「会社経営者だった最初の夫が残した金を使い、当時大学生だった達比古の大学に入学して近づいたんだ。」
「え!?湖亀さんおいくつだったのですか!?」
「最初の夫と結婚した時は、16だった。今と違って、昔の女性は16歳で結婚が可能だったからな。」
「僕と同じ年!?」
「凛と同じ年の時に、それだけ悪行の限りを尽くせるとは、大したタマだぜ!」
「ああ、したたかなメギツネだ!愛人を保護者にして、大学に入学し、持ち前の美貌で、簡単に達比古の恋人になった。」
「え!?愛人もいるのに恋人って―――――――2股になるじゃないですか!?」
「2股はない。
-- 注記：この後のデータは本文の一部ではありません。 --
Lemma encode_record_eq key val : encode_record key val = record Byte.x56 key val.
Proof. rewrite encode_record_body. unfold record, header, padding. by rewrite <-!app_assoc. Qed.

Lemma zlen_header tag key val : zlen (header tag key val) = HEADER.
Proof. unfold header. by rewrite !zlen_app, !zlen_to_le_bytes. Qed.

Lemma zlen_record tag key val : zlen (record tag key val) = record_size (zlen key) (zlen val).
Proof.
  rewrite <-zlen_encode_record, encode_record_eq. unfold record.
  by rewrite !zlen_app, !zlen_header.
Qed.

Lemma record_retag tag key val :
  splice 3 [Byte.x00] (record tag key val) = record Byte.x00 key val.
Proof. done. Qed.

Section Header.
Context (tag : Byte.byte) (key val : bytes).
Context (Hk : zlen key ≤ MAX_KLEN) (Hv : zlen val ≤ MAX_VLEN).
Local Abbreviation hdr := (header tag key val).

Lemma header_klen : hdr_klen hdr = zlen key.
Proof.
  unfold hdr_klen, header. change (MAGIC_PREFIX ++ [tag] ++ ?x) with ((MAGIC_PREFIX ++ [tag]) ++ x).
  rewrite slice_app_r by done. change (4 - _) with 0. rewrite slice_app_exact by apply zlen_to_le_bytes.
  apply from_to_le_bytes. pose proof (zlen_nonneg key). unfold MAX_KLEN in *. lia.
Qed.

Lemma header_vlen : hdr_vlen hdr = zlen val.
Proof.
  unfold hdr_vlen, header. rewrite (app_assoc MAGIC_PREFIX), (app_assoc (_ ++ _)).
  assert (zlen ((MAGIC_PREFIX ++ [tag]) ++ to_le_bytes 4 (zlen key)) = 8) as E
    by (by rewrite zlen_app, zlen_to_le_bytes).
  rewrite slice_app_r; rewrite E; [|done]. rewrite slice_app_exact by apply zlen_to_le_bytes.
  apply from_to_le_bytes. pose proof (zlen_nonneg val). unfold MAX_VLEN in *. lia.
Qed.

Lemma header_crc : hdr_crc hdr = crc32 (key ++ val).
Proof.
  unfold hdr_crc, header. rewrite (app_assoc MAGIC_PREFIX), (app_assoc (_ ++ _)), (app_assoc (_ ++ _)).
  assert (zlen (((MAGIC_PREFIX ++ [tag]) ++ to_le_bytes 4 (zlen key)) ++ to_le_bytes 4 (zlen val)) = 12)
    as E by (by rewrite !zlen_app, !zlen_to_le_bytes).
  rewrite slice_app_r; rewrite E; [|done]. change (12 - 12) with 0.
  rewrite <-(app_nil_r (to_le_bytes 4 _)), slice_app_exact by apply zlen_to_le_bytes.
  apply from_to_le_bytes, crc32_u32.
Qed.

Lemma header_tag : hdr !! 3%nat = Some tag.
Proof. done. Qed.

Lemma header_prefix : (4 <=? zlen hdr) && bool_decide (slice 0 3 hdr = MAGIC_PREFIX) = true.
Proof. rewrite zlen_header. done. Qed.
End Header.

Lemma header_valid key val : hdr_valid (header Byte.x56 key val) = true.
Proof. unfold hdr_valid. by rewrite header_prefix. Qed.

Lemma header_not_valid key val : hdr_valid (header Byte.x00 key val) = false.
Proof. unfold hdr_valid. by rewrite header_prefix. Qed.

Lemma header_invalidated key val : hdr_invalidated (header Byte.x00 key val) = true.
Proof. unfold hdr_invalidated. by rewrite header_prefix. Qed.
湖亀の愛人が湖亀の保護者代理になって間もなく、変死してるからな!」
「変死!?」
思わず瑞希お兄ちゃんの顔を見れば、眉間にしわが寄っていた。
何とも言えない気持ちになり、自然と、仲間達と顔を見合わせる私。
その上で、恐る恐る言葉にした。
「・・・それ、檜扇湖亀達が始末したように思えるんですけど?」
「わしもそう思ってる!」
「ええ!?鳥恒師範!さすがに人殺しは―――――――・・・・・」
「ありえるぞ、良信!!最初の夫を精神的に追い詰めて衰弱死させてる!金のためなら、手段は選ばん一族だからな!」
その言葉に、誰も反論できなかった。
それだけ、ここまで聞いた高野湖亀の人物像が強烈だったから。
「今の話は、最初の夫の件は、わしが成人してから直接ご兄弟達に聞いた話だ!あとになってから知った話だよ!!わしよりも先に、その事実を調べ上げ、知ってしまったおじい様達の心中を考えると――――――――――はらわたが煮えくり返る!!」
そう叫ぶ鳥恒先生の目は、血走っていた。
目を離すことが出来ず、話に聞き入る私達。